ID529: Data Management and Analytic Workflows in R

Welcome!

Details:

  • Find the course on my.harvard.edu
  • Course Hours: 1:30-5:30 PM
  • Classroom: Our main classroom will be Kresge G2, but Friday 1:30-2:30, we’ll be in FXB G12.
  • Course Dates:
    • Monday January 8th - Friday January 12th,
    • Tuesday January 16th - Friday January 19th, 2023
  • Office Hours: 11:30 AM – 12:30 PM on Wednesday January 10th, Tuesday January 16th, Thursday January 18th
  • Limit 60 students, priority for Population Health Science (PHS) students

Course Description

Data Management and Analytic Workflows in R will introduce students to R programming and modern data management and analysis workflows applied to examples from population health science. Throughout, we will emphasize reproducibility, open science, data visualization, and dynamic document generation. Specific skills learned will include the use of the RStudio integrated development environment, tidy data management practices/workflows, how to get help in programming, and how to use GitHub to track changes in code, disseminate professional work, and integrate feedback.
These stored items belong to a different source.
Fixpoint lex (m : lexmode) (s : jsstring) : option (list token) :=
  match s with
  | [] => lex_end m
  | c :: s' =>
      match lex_step m c with
      | Some (m', ts) =>
          match lex m' s' with
          | Some rest => Some (ts ++ rest)
          | None => None
          end
      | None => None
      end
  end.

(** A property is created or, when the key is there already, overwritten
    in place: of duplicate keys the last one wins. *)
Fixpoint set_member (ms : list (jsstring * JsValue)) (k : jsstring)
  (v : JsValue) : list (jsstring * JsValue) :=
  match ms with
  | [] => [(k, v)]
  | (k', v') :: ms' =>
      if jsstring_eqb k' k then (k', v) :: ms'
      else (k', v') :: set_member ms' k v
  end.

Inductive frame :=
| FArray (elems_rev : list JsValue)
| FObject (members : list (jsstring * JsValue)) (key : option jsstring).

Inductive pmode :=
| PValue          (* a value must follow *)
| PValueOrClose   (* just after [ *)
| PKeyOrClose     (* just after { *)
| PKey            (* after a comma in an object *)
| PColon          (* after a key *)
| PAfterValue     (* after a value in an array or an object *)
| PEnd (v : JsValue).

(** A value is complete: it goes into the innermost open container. *)
Definition close_value (v : JsValue) (stack : list frame)
  : option (pmode * list frame) :=
  match stack with
  | [] => Some (PEnd v, [])
  | FArray vs :: st => Some (PAfterValue, FArray (v :: vs) :: st)
  | FObject ms (Some k) :: st =>
      Some (PAfterValue, FObject (set_member ms k v) None :: st)
  | FObject _ None :: _ => None
  end.

Definition parse_value_token (t : token) (stack : list frame)
  : option (pmode * list frame) :=
  match t with
  | TLBrace => Some (PKeyOrClose, FObject [] None :: stack)
  | TLBracket => Some (PValueOrClose, FArray [] :: stack)
  | TStr s => close_value (JString s) stack
  | TNum n => close_value (JNumber n) stack
  | TTrue => close_value (JBool true) stack
  | TFalse => close_value (JBool false) stack
  | TNull => close_value JNull stack
  | TRBrace | TRBracket | TColon | TComma => None
  end.

Definition parse_key_token (t : token) (stack : list frame)
  : option (pmode * list frame) :=
  match t, stack with
  | TStr k, FObject ms None :: st => Some (PColon, FObject ms (Some k) :: st)
  | _, _ => None
  end.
Coursework will consist of lectures, in-class group work, homework, peer assessment, and time for discussion. This course complements graduate-level courses in statistics and quantitative research methods by helping students develop practical skills for conducting independent research incorporating modern data science principles. Students completing this course will have a solid foundation enabling them to handle complex data management tasks and data communication skills for research and professional work.

Student Testimonials

Students were very happy with how the class went last winter! Here are some student testionials, shared with the students’ permission:

“I really enjoyed the whole learning experience in this course.”

“Very informative and useful. As a someone who has his first exposure to R, I learned a lot.”

“The teaching team were very supportive and very promptly acted on feedback.”

“It was wonderful! Totally friendly to R beginners. And got a lot positive feedback and encouragement from the teaching team! Shout out to their efforts!”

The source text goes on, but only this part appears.